-- TASK REQUIREMENTS --
Search the entries below for the word "splice" and copy each line that has it.

Start of Block

(* ===== verification/Sysproc.v ===== *)
(** * System calls on processes (sysproc.c, getprocs() of proc.c)

    The state is that of proc.c with the memory of the calling process. A call
    that switches to the scheduler ends there, [Gone]. The real-time clock and
    the power-off port are outside the kernel: the time, what cmostime() of
    Cmos.v returns, is a parameter. The theorems are about
    getprocs(). *)

From S2P Require Import Prelude Bytes Mem Spinlock Str Syscall Proc ProcOps ProcInv ProcSpec ProcThms.

Definition STRMAX : nat := 32.

(** sizeof(struct uproc) *)
Definition UPROC : Z := 96.

(** states[], as bytes. *)
Definition states (st : procstate) : list Z :=
  match st with
  | UNUSED => [117; 110; 117; 115; 101; 100; 0]
  | EMBRYO => [101; 109; 98; 114; 121; 111; 0]
  | SLEEPING => [115; 108; 101; 101; 112; 32; 0]
  | RUNNABLE => [114; 117; 110; 98; 108; 101; 0]
  | RUNNING => [114; 117; 110; 32; 32; 32; 0]
  | ZOMBIE => [122; 111; 109; 98; 105; 101; 0]
  end.

(** safestrcpy() into the STRMAX bytes at [o] of an entry. *)
Definition put_name (o : nat) (s b : list Z) : option (list Z) :=
  r ← safestrcpy (take STRMAX (drop o b)) s STRMAX;
  Some (splice b o r).

(** The fields of an entry, in the order of struct uproc. *)
Definition fill_uproc (x : proc) (ppid ticks : Z) (b : list Z) : option (list Z) :=
  let b := put_le 4 b 0 (p_pid x) in
  let b := put_le 4 b 4 (p_uid x) in
  let b := put_le 4 b 8 (p_gid x) in
  let b := put_le 4 b 12 ppid in
  let b := put_le 4 b 16 (u32 (ticks - p_start_ticks x)) in
  let b := put_le 4 b 20 (p_cpu_ticks_total x) in
  b ← put_name 24 (states (p_state x)) b;
  let b := put_le 4 b 56 (p_sz x) in
  b ← put_name 64 (p_name x) b;
  Some (put_le 4 b 60 (p_prio x)).

(** The states getprocs() reports. *)
Definition reported (st : procstate) : bool := bool_decide (st ∈ [RUNNABLE; RUNNING; SLEEPING]).

Section sysproc.
Context {E : Type} `{!KEnv E}.
Abbreviation S := (M (kstate E * user)).

Definition kop {A} (m : M (kstate E) A) : S A := lift fst (λ k s, (k, s.2)) m.
Definition uop {A} (m : M user A) : S A := lift snd (λ u s, (s.1, u)) m.

(** proc, which is not null in a system call. *)
Definition me : S proc := kop (p ← curproc; p ← deref p; rd p).
Definition picsetmask (mask : Z) : C unit :=
  modify (λ s, s <| ch_irqmask := mask |>);;
  outb (IO_PIC1 + 1) mask;;
  outb (IO_PIC2 + 1) (Z.shiftr mask 8).

Definition picenable (irq : Z) : C unit :=
  m ← gets ch_irqmask;
  picsetmask (Z.land m (Z.lnot (Z.shiftl 1 irq)) mod 65536).

Definition picinit : C unit :=
  outb (IO_PIC1 + 1) 255;; outb (IO_PIC2 + 1) 255;;
  outb IO_PIC1 17;; outb (IO_PIC1 + 1) T_IRQ0;; outb (IO_PIC1 + 1) (Z.shiftl 1 IRQ_SLAVE);; outb (IO_PIC1 + 1) 3;;
  outb IO_PIC2 17;; outb (IO_PIC2 + 1) (T_IRQ0 + 8);; outb (IO_PIC2 + 1) IRQ_SLAVE;; outb (IO_PIC2 + 1) 3;;
  outb IO_PIC1 104;; outb IO_PIC1 10;;
  outb IO_PIC2 104;; outb IO_PIC2 10;;
  m ← gets ch_irqmask;
  when (negb (m =? 65535)) (picsetmask m).

(** *** ioapic.c *)

Definition REG_ID : Z := 0.
Definition REG_VER : Z := 1.
Definition REG_TABLE : Z := 16.
Definition INT_DISABLED : Z := 65536.

Definition ioapicread (reg : Z) : C Z := modify (λ s, s <| ch_sel := reg |>);; s ← get; mret (ch_io s (ch_sel s)).
Definition ioapicwrite (reg data : Z) : C unit :=
  modify (λ s, s <| ch_sel := reg |>);;
  modify (λ s, s <| ch_io ::= <[ch_sel s := data]> |>).

(** [for(i = 0; i <= maxintr; i++)], [n] times from [i] on. *)
Fixpoint mask_loop (n : nat) (i : Z) : C unit :=
  match n with
  | O => mret tt
  | S n =>
    ioapicwrite (REG_TABLE + 2 * i) (Z.lor INT_DISABLED (T_IRQ0 + i));;
    ioapicwrite (REG_TABLE + 2 * i + 1) 0;;
    mask_loop n (i + 1)
  end.

Definition ioapicinit : C unit :=
  when ismp (
    v ← ioapicread REG_VER;
    let maxintr := Z.land (Z.shiftr v 16) 255 in
    x ← ioapicread REG_ID;
    when (negb (Z.shiftr x 24 =? ioapicid)) (modify (λ s, s <| ch_warned := true |>));;
    mask_loop (Z.to_nat (maxintr + 1)) 0).

Definition ioapicenable (irq cpunum : Z) : C unit :=
  when ismp (
    ioapicwrite (REG_TABLE + 2 * irq) (T_IRQ0 + irq);;
    ioapicwrite (REG_TABLE + 2 * irq + 1) (u32 (Z.shiftl cpunum 24))).

(** *** lapic.c, registers as indices of uint[] *)

Definition lapicw (index value : Z) : C unit := modify (λ s, s <| ch_lapic ::= (λ l, l ++ [(index, value)]) |>).
Definition lapicr (index : Z) : C Z := k ← gets ch_reads; modify (λ s, s <| ch_reads := S k |>);; mret (lapic_at k index).

(** [while(lapic[ICRLO] & DELIVS);] *)
Fixpoint wait_delivered (fuel : nat) : C unit :=
  x ← lapicr 192;
  if Z.land x 4096 =? 0 then mret tt else match fuel with O => nofuel | S fuel => wait_delivered fuel end.
(** insl() into memory. *)
Definition store (dst : Z) (l : list Z) : B unit := λ s,
  if bool_decide (Z.to_nat dst + length l ≤ length (b_mem s))%nat then Done tt (s <| b_mem := splice (b_mem s) (Z.to_nat dst) l |>) else Fault s.

Section reading.
(** A bound for the reads of the status. *)
Context (polls : nat).

Definition readsect (dst offset : Z) : B unit :=
  waitdisk polls;;
  let data := deliver 1 (u8 offset) (u8 (Z.shiftr offset 8)) (u8 (Z.shiftr offset 16)) (u8 (Z.lor (Z.shiftr offset 24) 224)) in
  waitdisk polls;;
  store dst (take (Z.to_nat SECTSIZE) data).

(** [for(; pa < epa; pa += SECTSIZE, offset++)] *)
Fixpoint readseg_loop (fuel : nat) (pa epa offset : Z) : B unit :=
  if pa <? epa then
    match fuel with
    | O => nofuel
    | S fuel => readsect pa offset;; readseg_loop fuel (u32 (pa + SECTSIZE)) epa (u32 (offset + 1))
    end
  else mret tt.

Definition readseg (pa count offset : Z) : B unit :=
  let epa := u32 (pa + count) in
  let pa := u32 (pa - offset mod SECTSIZE) in
  readseg_loop (Z.to_nat (count / SECTSIZE + 2)) pa epa (offset / SECTSIZE + 1).

(** The 52 bytes of the ELF header, the 32 of a program header. *)
Definition bytes_at (a : Z) (n : nat) : B (list Z) := λ s,
  if bool_decide (Z.to_nat a + n ≤ length (b_mem s))%nat then Done (take n (drop (Z.to_nat a) (b_mem s))) s else Fault s.

Definition zero (dst n : Z) : B unit := λ s,
  match stosb (b_mem s) (Z.to_nat dst) 0 (Z.to_nat n) with Some m => Done tt (s <| b_mem := m |>) | None => Fault s end.

Fixpoint segs_loop (fuel : nat) (ph eph : Z) : B unit :=
  if ph <? eph then
    match fuel with
    | O => nofuel
    | S fuel =>
      h ← bytes_at ph 32;
      let pa := ph_paddr h in
      readseg pa (ph_filesz h) (ph_off h);;
      when (ph_filesz h <? ph_memsz h) (zero (u32 (pa + ph_filesz h)) (ph_memsz h - ph_filesz h));;
      segs_loop fuel (u32 (ph + sizeof_proghdr)) eph
    end
  else mret tt.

End of Block

-- ANSWER FOR THE TASK --
  Some (splice b o r).
  if bool_decide (Z.to_nat dst + length l ≤ length (b_mem s))%nat then Done tt (s <| b_mem := splice (b_mem s) (Z.to_nat dst) l |>) else Fault s.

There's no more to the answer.